== Segment start ==

(** Sinking one step. *)
Lemma hole_step lo n h i : (n ≤ length h)%nat → (2 * i + 1 < n)%nat → (lo ≤ i)%nat → hole lo n h i →
  less_at h (pick_child h i n) i = true →
  hole lo n (Swap h i (pick_child h i n)) (pick_child h i n) ∧ above lo n (Swap h i (pick_child h i n)) (pick_child h i n).
Proof.
  intros Hl Hi Hlo [H1 H2] Hless. destruct (pick_child_spec h i n Hi) as (Hc & Hjn & Hmin).
  set (j := pick_child h i n) in *. pose proof (child_lt _ _ Hc) as Hij. split; [split|].
  - intros a k Hla Hk Hkn Ha Hkj. pose proof (child_lt _ _ Hk). unfold le_at. rewrite less_at_Swap by lia.
    rewrite (decide_False (P:=a = j)), (decide_False (P:=k = j)) by done.
    destruct (decide (a = i)) as [->|Hai].
    + rewrite (decide_False (P:=k = i)) by lia. by apply Hmin.
    + destruct (decide (k = i)) as [->|Hki]; [by apply H2|]. by apply H1.
  - intros a k Hla Ha Hk Hkn. assert (a = i) as -> by (by eapply child_inj). pose proof (child_lt _ _ Hk).
    unfold le_at. rewrite less_at_Swap by lia. rewrite (decide_True (P:=i = i)) by done.
    rewrite (decide_False (P:=k = i)), (decide_False (P:=k = j)) by lia. apply H1; [lia|done|done|lia|lia].
  - intros a Hla Ha _. assert (a = i) as -> by (by eapply child_inj).
    unfold le_at. rewrite less_at_Swap by lia. rewrite (decide_True (P:=i = i)), (decide_False (P:=j = i)), decide_True by (done || lia).
    by apply less_le_at.
Qed.

Lemma heap_hole lo n h i : heap_from lo n h → hole lo n h i ∧ above lo n h i.
Proof.
  intros H. split; [split|].
  - intros a k ? ? ? _ _. by apply H.
  - intros a k Hla Hia Hki Hkn. pose proof (child_lt _ _ Hki). pose proof (child_lt _ _ Hia).
    destruct (h !! i) as [x|] eqn:E.
    + apply (le_at_trans h a i k); [eauto|apply H; (done || lia)..].
    + unfold le_at, less_at. apply lookup_ge_None in E. by rewrite (lookup_ge_None_2 h k) by lia.
  - intros a ? ? ?. by apply H.
Qed.

Lemma down_heap fuel : ∀ lo h i n, (n ≤ length h)%nat → (n ≤ fuel + i)%nat → (lo ≤ i)%nat → hole lo n h i → above lo n h i →
  heap_from lo n (down fuel h i n).1.
Proof.
  induction fuel as [|fuel IH]; intros lo h i n Hl Hf Hlo [H1 H2] H3; cbn [down].
  { intros a k Hla Hk Hkn. pose proof (child_lt _ _ Hk). apply H1; [done|done|done|lia|lia]. }
  destruct (n <=? 2 * i + 1)%nat eqn:En; [apply Nat.leb_le in En|apply Nat.leb_gt in En].
  { intros a k Hla Hk Hkn. assert (a ≠ i) by (intros ->; unfold child in Hk; lia).
    destruct (decide (k = i)) as [->|]; [by apply H3|by apply H1]. }
  destruct (less_at h (pick_child h i n) i) eqn:El; cbn [negb].
  - destruct (pick_child_spec h i n En) as (Hc & Hjn & _). pose proof (child_lt _ _ Hc).
    destruct (hole_step lo n h i) as [Hh Ha]; try done. apply IH; [by rewrite length_Swap|lia|lia|done|done].
  - intros a k Hla Hk Hkn. destruct (decide (a = i)) as [->|].
    + destruct (pick_child_spec h i n En) as (Hc & Hjn & Hmin).
      apply (le_at_trans h i (pick_child h i n) k); [apply lookup_lt_is_Some_2; lia|exact El|by apply Hmin].
    + destruct (decide (k = i)) as [->|]; [by apply H3|by apply H1].
Qed.
(** Queues whose transactions belong to their account, with a head that pays. *)
Definition queues_ok (Q : gmap Z (list Transaction)) : Prop :=
  ∀ a q, Q !! a = Some q → Forall (fun y => sender y = a) q ∧ next_queue q = Some q.

Lemma abs_next_lookup o x q Q a : abs_next o x q Q !! a =
  if decide (a = sender x) then match o with OShift => next_queue q | OPop => None end else Q !! a.
Proof.
  unfold abs_next. case_decide as Ha.
  - subst a. destruct o, (next_queue q); by rewrite ?lookup_insert_eq, ?lookup_delete_eq.
  - destruct o, (next_queue q); rewrite ?lookup_insert_ne, ?lookup_delete_ne by done; done.
Qed.

Lemma next_queue_some q q' : next_queue q = Some q' → q' = q ∧ next_queue q = Some q.
Proof. destruct q as [|y q]; [done|]. cbn. case_if; [|done]. by intros [= <-]. Qed.

Lemma abs_next_ok o x q Q : queues_ok Q → Q !! sender x = Some (x :: q) → queues_ok (abs_next o x q Q).
Proof.
  intros Hok Hx a q'. rewrite abs_next_lookup. case_decide as Ha; [|apply Hok]. destruct o; [|done].
  intros Hn. destruct (next_queue_some _ _ Hn) as [-> Hn']. split; [|done]. subst a.
  destruct (Hok _ _ Hx) as [HF _]. by apply Forall_cons in HF as [_ ?].
Qed.
Lemma numbered_app n hs hs' : numbered n (hs ++ hs') → numbered n hs ∧ numbered (n + zlen hs) hs'.
Proof.
  revert n. induction hs as [|h hs IH]; intros n H; cbn in *.
  - split; [by intros i ?|]. by rewrite zlen_nil, Z.add_0_r.
  - apply numbered_cons in H as [Hh H]. apply IH in H as [H1 H2]. split; [by apply numbered_cons|].
    rewrite zlen_cons. by replace (n + (zlen hs + 1)) with (n + 1 + zlen hs) by lia.
Qed.

(** Two blocks of one signer are at least [m] apart when the signer limit never
    falls below [m]. *)
Lemma replay_spacing recf m n snap snap' pre h1 mid h2 post a :
  let hs := pre ++ h1 :: mid ++ h2 :: post in
  numbered n hs → replay recf snap hs = Ok snap' →
  (∀ p s, p `prefix_of` hs → replay recf snap p = Ok s → m ≤ signer_limit s) →
  recf h1 = Ok a → recf h2 = Ok a → m ≤ zlen mid + 1.
Proof.
  cbv zeta. intros Hn Hr Hm R1 R2. destruct (decide (m ≤ zlen mid + 1)) as [|Hlt]; [done|exfalso].
  set (k := n + zlen pre + 1).
  apply numbered_app in Hn as [_ Hn]. apply numbered_cons in Hn as [Hh1 Hn].
  replace (mid ++ h2 :: post) with ((mid ++ [h2]) ++ post) in Hn by by rewrite <- app_assoc.
  apply numbered_app in Hn as [Hn _].
  rewrite replay_app in Hr. apply bind_ok in Hr as (s0 & H0 & Hr). cbn in Hr.
  apply bind_ok in Hr as (s1 & H1 & Hr).
  replace (mid ++ h2 :: post) with ((mid ++ [h2]) ++ post) in Hr by by rewrite <- app_assoc.
  rewrite replay_app in Hr. apply bind_ok in Hr as (s2 & H2 & _).
  assert (Hk : Recents s1 !! k = Some a) by (eapply apply_header_signed; [exact Hh1|exact R1|exact H1]).
  refine (replay_keeps recf m k a (mid ++ [h2]) k s1 s2 Hn H2 Hk _ _ _ h2 _ R2); [lia| | |set_solver].
  - rewrite zlen_app, zlen_cons, zlen_nil. lia.
  - intros p s [q Hq] Hs. apply (Hm (pre ++ h1 :: p)).
    + exists (q ++ post). rewrite <- app_assoc. cbn. rewrite app_assoc, <- Hq, <- app_assoc. done.
    + rewrite replay_app, H0. cbn. by rewrite H1.
Qed.
(** A header whose seal verifies can be applied. If the block number has
    reached the signer limit, the snapshot's recent list is in range, and the
    nonce is one of the two votes, then after [verifySeal] accepts the header
    the iteration of [apply] on it succeeds: the two checks on recent signers
    agree. *)
Theorem verifySeal_applies keccak Ecrecover {DB RC SC} {LS : CacheLaws SC Z Z} (c c' : Engine DB RC SC)
    snap header number b :
  recents_ok (number - 1) snap → Number_Uint64 header = (Ok number : outcome cliqueError Z) →
  signer_limit snap ≤ number < 2 ^ 64 → Epoch (sn_config snap) ≠ 0 → nonce_vote (Nonce header) = Ok b →
  verifySeal keccak Ecrecover snap header c = (Ok tt, c') →
  ∃ signer snap', (ecrecover keccak Ecrecover header (e_signatures c)).1 = Ok signer ∧
    apply_header snap header (Ok signer) = Ok snap'.
Proof.
  intros [Hr1 Hr2] Hnum Hlim He Hb H.
  destruct (verifySeal_ok _ _ _ _ _ _ _ Hnum H) as (signer & Hrec & H4 & H5 & _). exists signer. rewrite Hrec.
  unfold apply_header. rewrite Hnum. cbn [mbind outcome_bind]. unfold umod.
  rewrite (proj2 (Z.eqb_neq _ _) He). cbn [mbind outcome_bind].
  set (r0 := if number mod Epoch (sn_config snap) =? 0 then reset_votes snap else snap).
  assert (Er : Signers r0 = Signers snap ∧ Recents r0 = Recents snap) by (unfold r0; by case_if).
  destruct Er as [Er1 Er2].
  rewrite (proj1 (expire_recent_frame number r0)), Er1, bool_decide_eq_true_2 by done.
  cbn [negb guard_err mbind outcome_bind].
  assert (Hno : existsb (fun e : Z * Z => e.2 =? signer) (map_to_list (Recents (expire_recent number r0))) = false).
  { apply not_true_is_false. intros (e & Hin & Heq)%existsb_exists. destruct e as [k a]. cbn in Heq. zbool. subst a.
    apply list_elem_of_In, elem_of_map_to_list in Hin. unfold expire_recent in Hin.
    rewrite (signer_limit_ext snap r0) in Hin by done.
    rewrite (proj2 (Z.leb_le _ _)) in Hin by lia. cbn in Hin. rewrite Er2 in Hin.
    apply lookup_delete_Some in Hin as [Hk Hin]. pose proof (Hr1 k signer Hin).
    enough (existsb (fun '(seen, recent) => (recent =? signer) && (u64 (number - signer_limit snap) <? seen))
              (map_to_list (Recents snap)) = true) by congruence.
    apply existsb_exists. exists (k, signer). split; [by apply list_elem_of_In, elem_of_map_to_list|].
    pose proof (signer_limit_pos snap).
    rewrite Z.eqb_refl, u64_small by (unfold is_u64; lia). apply Z.ltb_lt. lia. }
  rewrite Hno. cbn [guard_err mbind outcome_bind]. rewrite Hb. cbn [mbind outcome_bind]. eauto.
Qed.

(** Four signers 11 to 14 after block 3; 14 has not signed. *)
Definition toy_recent : Snapshot :=
  mkSnapshot toy_config 3 0 (list_to_set [11; 12; 13; 14]) (list_to_map [(2, 12); (3, 13)]) [] ∅.

Lemma toy_recent_cases k a : Recents toy_recent !! k = Some a → k = 2 ∧ a = 12 ∨ k = 3 ∧ a = 13.
Proof.
  change (Recents toy_recent) with (<[2 := 12]> (<[3 := 13]> (∅ : gmap Z Z))).
  rewrite !lookup_insert_Some, lookup_empty. naive_solver.
Qed.

Lemma verifySeal_applies_witness :
  ∃ signer snap', (ecrecover toy_keccak toy_Ecrecover (toy_header 4 11 0 0) (e_signatures toy_engine)).1 = Ok signer ∧
    apply_header toy_recent (toy_header 4 11 0 0) (Ok signer) = Ok snap'.
Proof.
  destruct (verifySeal toy_keccak toy_Ecrecover toy_recent (toy_header 4 11 0 0) toy_engine) as [r c'] eqn:E.
  assert (Hr : r = Ok tt) by (change r with (r, c').1; rewrite <- E; vm_compute; reflexivity). subst r.
  apply (verifySeal_applies toy_keccak toy_Ecrecover toy_engine c' toy_recent (toy_header 4 11 0 0) 4 false).
  - split.
    + intros k a [[-> ->]|[-> ->]]%toy_recent_cases; vm_compute; intuition congruence.
    + intros k k' a [[-> ->]|[-> ->]]%toy_recent_cases [[-> ?]|[-> ?]]%toy_recent_cases; congruence.
  - vm_compute. reflexivity.
  - split; vm_compute; congruence.
  - vm_compute. congruence.
  - vm_compute. reflexivity.
  - exact E.
Defined.

(** Below the signer limit the two checks differ. On a chain of five
    signers, [VerifyHeader] accepts block 2 although signer 11 also signed
    block 1 (the subtraction [number - limit] wraps), while [apply] rejects
    it: no block 3 can be verified on top. A header with a withdrawals hash,
    which no check looks at, makes [VerifyHeader] panic. *)
Theorem VerifyHeader_gaps :
  toy_verify [toy_g] toy_b1 = Ok tt ∧
  toy_verify [toy_g; toy_b1] toy_b2 = Ok tt ∧
  toy_verify [toy_g; toy_b1; toy_b2] toy_b3 = Err errRecentlySigned ∧
  toy_verify [toy_g] (chain_header (Header_Hash toy_keccak toy_g) 1 15 [] 11 1 (Some 7)) = Panic.
Proof. split_and!; vm_compute; reflexivity. Qed.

== Segment end ==

(WHAT THE TASK REQUIRES): In the listing above, reproduce the first line and each one after it through the line that contains "- intros a k Hla Ha".

(SOLVED PROBLEM):
(** Sinking one step. *)
Lemma hole_step lo n h i : (n ≤ length h)%nat → (2 * i + 1 < n)%nat → (lo ≤ i)%nat → hole lo n h i →
  less_at h (pick_child h i n) i = true →
  hole lo n (Swap h i (pick_child h i n)) (pick_child h i n) ∧ above lo n (Swap h i (pick_child h i n)) (pick_child h i n).
Proof.
  intros Hl Hi Hlo [H1 H2] Hless. destruct (pick_child_spec h i n Hi) as (Hc & Hjn & Hmin).
  set (j := pick_child h i n) in *. pose proof (child_lt _ _ Hc) as Hij. split; [split|].
  - intros a k Hla Hk Hkn Ha Hkj. pose proof (child_lt _ _ Hk). unfold le_at. rewrite less_at_Swap by lia.
    rewrite (decide_False (P:=a = j)), (decide_False (P:=k = j)) by done.
    destruct (decide (a = i)) as [->|Hai].
    + rewrite (decide_False (P:=k = i)) by lia. by apply Hmin.
    + destruct (decide (k = i)) as [->|Hki]; [by apply H2|]. by apply H1.
  - intros a k Hla Ha Hk Hkn. assert (a = i) as -> by (by eapply child_inj). pose proof (child_lt _ _ Hk).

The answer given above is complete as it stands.